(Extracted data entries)
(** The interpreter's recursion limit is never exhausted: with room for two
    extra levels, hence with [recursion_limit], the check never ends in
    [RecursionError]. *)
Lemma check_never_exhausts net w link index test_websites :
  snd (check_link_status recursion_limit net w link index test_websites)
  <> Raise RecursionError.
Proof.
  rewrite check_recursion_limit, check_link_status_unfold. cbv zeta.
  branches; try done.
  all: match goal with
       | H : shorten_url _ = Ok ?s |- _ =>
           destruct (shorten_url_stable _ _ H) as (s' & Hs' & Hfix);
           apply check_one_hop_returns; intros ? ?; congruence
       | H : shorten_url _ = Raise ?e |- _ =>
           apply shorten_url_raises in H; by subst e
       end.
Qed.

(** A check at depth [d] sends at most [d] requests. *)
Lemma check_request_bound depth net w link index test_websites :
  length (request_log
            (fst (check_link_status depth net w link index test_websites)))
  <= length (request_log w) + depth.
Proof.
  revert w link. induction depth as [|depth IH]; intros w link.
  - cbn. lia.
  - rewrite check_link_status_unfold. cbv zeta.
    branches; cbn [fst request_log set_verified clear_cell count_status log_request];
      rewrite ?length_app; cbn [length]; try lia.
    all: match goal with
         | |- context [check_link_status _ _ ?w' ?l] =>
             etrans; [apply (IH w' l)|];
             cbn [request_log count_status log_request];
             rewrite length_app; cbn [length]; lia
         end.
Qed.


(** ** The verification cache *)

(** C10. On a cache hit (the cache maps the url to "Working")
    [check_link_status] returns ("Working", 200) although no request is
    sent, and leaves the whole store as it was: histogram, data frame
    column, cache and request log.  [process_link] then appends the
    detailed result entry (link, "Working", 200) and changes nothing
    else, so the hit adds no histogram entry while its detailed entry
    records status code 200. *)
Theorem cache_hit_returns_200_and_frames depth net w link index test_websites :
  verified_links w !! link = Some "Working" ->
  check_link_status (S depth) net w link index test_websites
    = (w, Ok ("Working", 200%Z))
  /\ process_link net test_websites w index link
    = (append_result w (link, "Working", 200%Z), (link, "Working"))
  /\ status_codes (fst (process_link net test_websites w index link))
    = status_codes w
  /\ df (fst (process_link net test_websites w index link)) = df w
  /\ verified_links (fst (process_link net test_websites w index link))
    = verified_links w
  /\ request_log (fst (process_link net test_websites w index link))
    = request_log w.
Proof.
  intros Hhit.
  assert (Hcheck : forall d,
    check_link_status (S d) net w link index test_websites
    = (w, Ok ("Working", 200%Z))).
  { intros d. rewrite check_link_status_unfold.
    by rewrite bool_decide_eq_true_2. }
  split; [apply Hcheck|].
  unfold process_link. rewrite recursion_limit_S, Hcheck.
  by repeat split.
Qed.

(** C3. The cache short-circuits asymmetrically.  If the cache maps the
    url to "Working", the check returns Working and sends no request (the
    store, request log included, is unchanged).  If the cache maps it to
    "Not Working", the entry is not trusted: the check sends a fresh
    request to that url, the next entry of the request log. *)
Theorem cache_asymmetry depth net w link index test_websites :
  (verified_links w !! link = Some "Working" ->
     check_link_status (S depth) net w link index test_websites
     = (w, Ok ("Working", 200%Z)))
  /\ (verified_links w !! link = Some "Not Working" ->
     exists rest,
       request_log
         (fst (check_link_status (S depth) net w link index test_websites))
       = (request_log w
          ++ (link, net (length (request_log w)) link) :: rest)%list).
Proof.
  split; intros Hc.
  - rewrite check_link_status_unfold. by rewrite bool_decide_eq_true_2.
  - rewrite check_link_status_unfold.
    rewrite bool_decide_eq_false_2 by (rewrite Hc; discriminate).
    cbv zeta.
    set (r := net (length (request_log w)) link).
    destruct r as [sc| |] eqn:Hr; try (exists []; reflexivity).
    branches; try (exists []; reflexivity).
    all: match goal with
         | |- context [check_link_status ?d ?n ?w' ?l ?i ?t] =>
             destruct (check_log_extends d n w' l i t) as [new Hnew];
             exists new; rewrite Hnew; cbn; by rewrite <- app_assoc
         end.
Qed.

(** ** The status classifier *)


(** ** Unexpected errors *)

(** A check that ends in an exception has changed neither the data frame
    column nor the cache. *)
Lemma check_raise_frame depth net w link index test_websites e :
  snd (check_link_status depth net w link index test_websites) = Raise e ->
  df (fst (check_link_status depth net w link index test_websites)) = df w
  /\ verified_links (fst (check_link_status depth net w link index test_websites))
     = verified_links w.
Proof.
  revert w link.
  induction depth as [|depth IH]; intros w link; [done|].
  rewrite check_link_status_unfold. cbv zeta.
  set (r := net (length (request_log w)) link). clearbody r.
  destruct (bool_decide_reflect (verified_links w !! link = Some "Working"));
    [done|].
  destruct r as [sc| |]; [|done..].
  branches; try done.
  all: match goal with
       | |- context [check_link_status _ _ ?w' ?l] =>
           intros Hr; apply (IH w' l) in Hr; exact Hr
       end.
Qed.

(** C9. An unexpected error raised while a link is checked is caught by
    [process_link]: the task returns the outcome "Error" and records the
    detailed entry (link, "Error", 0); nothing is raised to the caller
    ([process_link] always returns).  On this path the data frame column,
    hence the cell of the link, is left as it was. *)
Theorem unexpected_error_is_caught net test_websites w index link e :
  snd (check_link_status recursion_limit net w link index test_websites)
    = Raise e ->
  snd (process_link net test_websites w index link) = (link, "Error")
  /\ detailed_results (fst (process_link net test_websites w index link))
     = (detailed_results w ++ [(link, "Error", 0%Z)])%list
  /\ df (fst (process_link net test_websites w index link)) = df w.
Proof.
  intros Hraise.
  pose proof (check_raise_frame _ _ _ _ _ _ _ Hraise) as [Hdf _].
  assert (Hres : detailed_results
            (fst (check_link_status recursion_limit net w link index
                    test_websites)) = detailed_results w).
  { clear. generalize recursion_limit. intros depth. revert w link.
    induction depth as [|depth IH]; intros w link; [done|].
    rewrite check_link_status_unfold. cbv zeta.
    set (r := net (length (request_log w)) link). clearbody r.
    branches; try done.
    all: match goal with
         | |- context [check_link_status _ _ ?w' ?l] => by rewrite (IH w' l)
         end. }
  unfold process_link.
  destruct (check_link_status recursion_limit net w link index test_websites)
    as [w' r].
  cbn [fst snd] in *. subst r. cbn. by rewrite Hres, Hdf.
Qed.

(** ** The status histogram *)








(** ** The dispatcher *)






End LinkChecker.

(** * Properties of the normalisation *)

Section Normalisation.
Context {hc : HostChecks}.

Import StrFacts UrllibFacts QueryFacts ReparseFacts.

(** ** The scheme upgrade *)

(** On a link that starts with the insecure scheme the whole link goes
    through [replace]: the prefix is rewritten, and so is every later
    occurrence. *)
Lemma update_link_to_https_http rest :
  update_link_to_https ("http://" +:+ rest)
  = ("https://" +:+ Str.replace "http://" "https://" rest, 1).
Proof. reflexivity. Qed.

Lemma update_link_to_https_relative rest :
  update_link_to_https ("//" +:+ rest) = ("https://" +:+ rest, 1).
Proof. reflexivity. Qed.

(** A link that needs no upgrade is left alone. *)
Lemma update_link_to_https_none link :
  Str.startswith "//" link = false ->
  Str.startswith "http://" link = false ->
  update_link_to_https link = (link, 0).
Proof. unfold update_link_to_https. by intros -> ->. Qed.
==
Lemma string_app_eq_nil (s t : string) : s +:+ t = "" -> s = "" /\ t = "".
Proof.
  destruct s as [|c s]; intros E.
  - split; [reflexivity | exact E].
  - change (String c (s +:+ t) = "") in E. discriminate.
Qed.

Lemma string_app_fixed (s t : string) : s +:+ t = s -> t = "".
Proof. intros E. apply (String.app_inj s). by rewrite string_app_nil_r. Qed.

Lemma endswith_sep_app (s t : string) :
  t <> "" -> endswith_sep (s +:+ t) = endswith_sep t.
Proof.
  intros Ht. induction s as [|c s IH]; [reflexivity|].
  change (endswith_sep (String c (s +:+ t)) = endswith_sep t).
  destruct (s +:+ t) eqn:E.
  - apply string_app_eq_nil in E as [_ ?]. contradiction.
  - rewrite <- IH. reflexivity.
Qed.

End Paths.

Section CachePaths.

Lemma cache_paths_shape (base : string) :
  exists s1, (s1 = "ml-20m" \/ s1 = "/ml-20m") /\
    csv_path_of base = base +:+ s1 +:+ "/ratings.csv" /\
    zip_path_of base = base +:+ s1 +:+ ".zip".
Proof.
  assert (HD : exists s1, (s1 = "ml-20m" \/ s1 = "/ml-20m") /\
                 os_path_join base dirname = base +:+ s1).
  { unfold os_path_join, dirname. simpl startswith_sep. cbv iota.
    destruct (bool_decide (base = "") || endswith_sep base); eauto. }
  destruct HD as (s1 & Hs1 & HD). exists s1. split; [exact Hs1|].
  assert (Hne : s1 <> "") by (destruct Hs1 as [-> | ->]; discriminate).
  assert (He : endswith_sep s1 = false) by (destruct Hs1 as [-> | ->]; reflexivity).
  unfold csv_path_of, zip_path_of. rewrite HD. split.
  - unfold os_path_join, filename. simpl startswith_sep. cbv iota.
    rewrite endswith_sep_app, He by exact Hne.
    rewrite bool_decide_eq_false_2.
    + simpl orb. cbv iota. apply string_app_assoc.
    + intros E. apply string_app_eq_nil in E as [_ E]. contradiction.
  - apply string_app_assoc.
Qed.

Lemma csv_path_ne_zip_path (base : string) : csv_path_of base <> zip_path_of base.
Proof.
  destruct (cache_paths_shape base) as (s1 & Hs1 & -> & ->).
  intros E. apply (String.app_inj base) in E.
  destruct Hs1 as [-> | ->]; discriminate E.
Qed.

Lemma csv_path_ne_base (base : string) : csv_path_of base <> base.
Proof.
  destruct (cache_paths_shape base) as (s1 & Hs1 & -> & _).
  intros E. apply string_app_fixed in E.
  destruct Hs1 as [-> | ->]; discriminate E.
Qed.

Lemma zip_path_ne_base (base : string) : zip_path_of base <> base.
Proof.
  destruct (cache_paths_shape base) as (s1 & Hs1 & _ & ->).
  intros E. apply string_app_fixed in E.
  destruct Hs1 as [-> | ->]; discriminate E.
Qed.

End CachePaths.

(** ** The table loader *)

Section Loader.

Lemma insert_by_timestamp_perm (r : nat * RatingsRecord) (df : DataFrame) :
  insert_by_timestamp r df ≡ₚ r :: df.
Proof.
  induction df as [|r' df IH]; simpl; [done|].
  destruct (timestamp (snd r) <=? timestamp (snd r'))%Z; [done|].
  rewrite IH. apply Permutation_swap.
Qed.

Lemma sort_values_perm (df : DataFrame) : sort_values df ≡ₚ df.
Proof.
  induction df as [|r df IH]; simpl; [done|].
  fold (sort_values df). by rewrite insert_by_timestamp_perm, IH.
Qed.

*Exercise prompt*:
Copy the lines above exactly, beginning at the line that has "hence the cell" and stopping after the line that has "Proof. unfold update_link_to_https.", and omit the rest.

*Answer section*:
    hence the cell of the link, is left as it was. *)
Theorem unexpected_error_is_caught net test_websites w index link e :
  snd (check_link_status recursion_limit net w link index test_websites)
    = Raise e ->
  snd (process_link net test_websites w index link) = (link, "Error")
  /\ detailed_results (fst (process_link net test_websites w index link))
     = (detailed_results w ++ [(link, "Error", 0%Z)])%list
  /\ df (fst (process_link net test_websites w index link)) = df w.
Proof.
  intros Hraise.
  pose proof (check_raise_frame _ _ _ _ _ _ _ Hraise) as [Hdf _].
  assert (Hres : detailed_results
            (fst (check_link_status recursion_limit net w link index
                    test_websites)) = detailed_results w).
  { clear. generalize recursion_limit. intros depth. revert w link.
    induction depth as [|depth IH]; intros w link; [done|].
    rewrite check_link_status_unfold. cbv zeta.
    set (r := net (length (request_log w)) link). clearbody r.
    branches; try done.
    all: match goal with
         | |- context [check_link_status _ _ ?w' ?l] => by rewrite (IH w' l)
         end. }
  unfold process_link.
  destruct (check_link_status recursion_limit net w link index test_websites)
    as [w' r].
  cbn [fst snd] in *. subst r. cbn. by rewrite Hres, Hdf.
Qed.

(** ** The status histogram *)








(** ** The dispatcher *)






End LinkChecker.

(** * Properties of the normalisation *)

Section Normalisation.
Context {hc : HostChecks}.

Import StrFacts UrllibFacts QueryFacts ReparseFacts.

(** ** The scheme upgrade *)

(** On a link that starts with the insecure scheme the whole link goes
    through [replace]: the prefix is rewritten, and so is every later
    occurrence. *)
Lemma update_link_to_https_http rest :
  update_link_to_https ("http://" +:+ rest)
  = ("https://" +:+ Str.replace "http://" "https://" rest, 1).
Proof. reflexivity. Qed.

Lemma update_link_to_https_relative rest :
  update_link_to_https ("//" +:+ rest) = ("https://" +:+ rest, 1).
Proof. reflexivity. Qed.

(** A link that needs no upgrade is left alone. *)
Lemma update_link_to_https_none link :
  Str.startswith "//" link = false ->
  Str.startswith "http://" link = false ->
  update_link_to_https link = (link, 0).
Proof. unfold update_link_to_https. by intros -> ->. Qed.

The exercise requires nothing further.